TASK DETAILS: In the entries that follow, how many lines include the string "usize"? The answer is the number only.

DATASET:
(* ===== verification/Generate.v ===== *)
(** * Constraint generation

    Models [crates/gruel-air/src/inference/generate.rs]: the walk over the RIR of a function body
    that gives every expression an inference type, allocates type variables and collects the
    constraints for the solver of [Unify]; with the table of built-in type constructors
    ([crates/gruel-builtins/src/lib.rs]) and [InferenceContext]
    ([crates/gruel-air/src/sema/inference_ctx.rs]). The generator and the mutable part of its
    [ConstraintContext] are one state; the interner (a third-party crate) is two parameters. *)

From S2P Require Import Prelude Types AirPattern Air InternPool ParamArena Scope Infer Rir TypeSyntax Intrinsics.

#[local] Open Scope Z_scope.

(** ** Built-in type constructors *)
Inductive BuiltinTypeConstructorKind : Set := KPtr | KMutPtr | KRef | KMutRef | KSlice | KMutSlice | KVec.
Record BuiltinTypeConstructor : Type := MkConstructor { bc_name : string; bc_arity : nat; bc_kind : BuiltinTypeConstructorKind }.
Definition BUILTIN_TYPE_CONSTRUCTORS : list BuiltinTypeConstructor :=
  [MkConstructor "Ptr" 1 KPtr; MkConstructor "MutPtr" 1 KMutPtr; MkConstructor "Ref" 1 KRef; MkConstructor "MutRef" 1 KMutRef;
   MkConstructor "Slice" 1 KSlice; MkConstructor "MutSlice" 1 KMutSlice; MkConstructor "Vec" 1 KVec].
Definition get_builtin_type_constructor (name : string) : option BuiltinTypeConstructor :=
  snd <$> list_find (λ c, bc_name c = name) BUILTIN_TYPE_CONSTRUCTORS.
Definition is_reserved_type_constructor_name (name : string) : bool :=
  existsb (λ c, String.eqb (bc_name c) name) BUILTIN_TYPE_CONSTRUCTORS.

(** The primitive names of [resolve_type_name], and those of the type arguments of a call. *)
Definition primitive_names : list (string * Ty) :=
  [("i8", Ty.I8); ("i16", Ty.I16); ("i32", Ty.I32); ("i64", Ty.I64); ("u8", Ty.U8); ("u16", Ty.U16); ("u32", Ty.U32);
   ("u64", Ty.U64); ("isize", Ty.ISIZE); ("usize", Ty.USIZE); ("f16", Ty.F16); ("f32", Ty.F32); ("f64", Ty.F64);
   ("bool", Ty.BOOL); ("()", Ty.UNIT); ("c_schar", Ty.C_SCHAR); ("c_short", Ty.C_SHORT); ("c_int", Ty.C_INT);
   ("c_long", Ty.C_LONG); ("c_longlong", Ty.C_LONGLONG); ("c_uchar", Ty.C_UCHAR); ("c_ushort", Ty.C_USHORT);
   ("c_uint", Ty.C_UINT); ("c_ulong", Ty.C_ULONG); ("c_ulonglong", Ty.C_ULONGLONG); ("c_float", Ty.C_FLOAT);
   ("c_double", Ty.C_DOUBLE); ("c_void", Ty.C_VOID)]%string.
Definition type_argument_names : list (string * Ty) :=
  [("i8", Ty.I8); ("i16", Ty.I16); ("i32", Ty.I32); ("i64", Ty.I64); ("isize", Ty.ISIZE); ("u8", Ty.U8); ("u16", Ty.U16);
   ("u32", Ty.U32); ("u64", Ty.U64); ("usize", Ty.USIZE); ("f16", Ty.F16); ("f32", Ty.F32); ("f64", Ty.F64);
   ("bool", Ty.BOOL); ("char", Ty.CHAR); ("()", Ty.UNIT)]%string.
Definition assoc {A} (l : list (string * A)) (name : string) : option A := snd <$> (snd <$> list_find (λ e, e.1 = name) l).

(** [rfind] of a separator: what is before and after its last occurrence. *)
Fixpoint rsplit (sep s : text) : option (text * text) :=
  match s with
  | [] => None
  | c :: s' =>
      match rsplit sep s' with
      | Some (a, b) => Some (c :: a, b)
      | None => (λ b, ([], b)) <$> strip_prefix sep s
      end
  end.
Definition split_mangled (mangled : text) : option (text * text) :=
  match rsplit (text_of "::") mangled with Some r => Some r | None => rsplit (text_of ".") mangled end.

(** ** Data *)
Record LocalVarInfo : Set := MkLocalVar { lvi_ty : InferType; lvi_is_mut : bool; lvi_span : Span }.
Record ParamVarInfo : Set := MkParamVar { pvi_ty : InferType; pvi_mode : RirParamMode }.
Record ExprInfo : Set := MkInfo { ei_ty : InferType; ei_span : Span }.
Record MethodSig : Set := MkMethodSig {
  msg_struct_type : Ty; msg_has_self : bool; msg_param_types : list InferType; msg_return_type : InferType }.
Definition is_never_type (ty : InferType) : bool := bool_decide (ty = Concrete Ty.NEVER).

Section Generator.
Context {Spur : Type} `{Countable Spur} `{!SpurKey Spur}.
Notation Rir := (Rir Spur). Notation RirPattern := (RirPattern Spur).
Notation TypeInternPool := (TypeInternPool (Spur := Spur)).

Record FunctionSig : Type := MkFnSig {
  fsg_param_types : list InferType; fsg_return_type : InferType; fsg_is_generic : bool;
  fsg_param_modes : list RirParamMode; fsg_param_comptime : list bool; fsg_param_names : list Spur;
  fsg_return_type_sym : Spur }.
Record InferenceContext : Type := MkInferCtx {
  func_sigs : gmap Spur FunctionSig; struct_types : gmap Spur Ty; enum_types : gmap Spur Ty;
  method_sigs : gmap (Z * Spur) MethodSig; enum_method_sigs : gmap (Z * Spur) MethodSig }.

YOUR SOLUTION: 2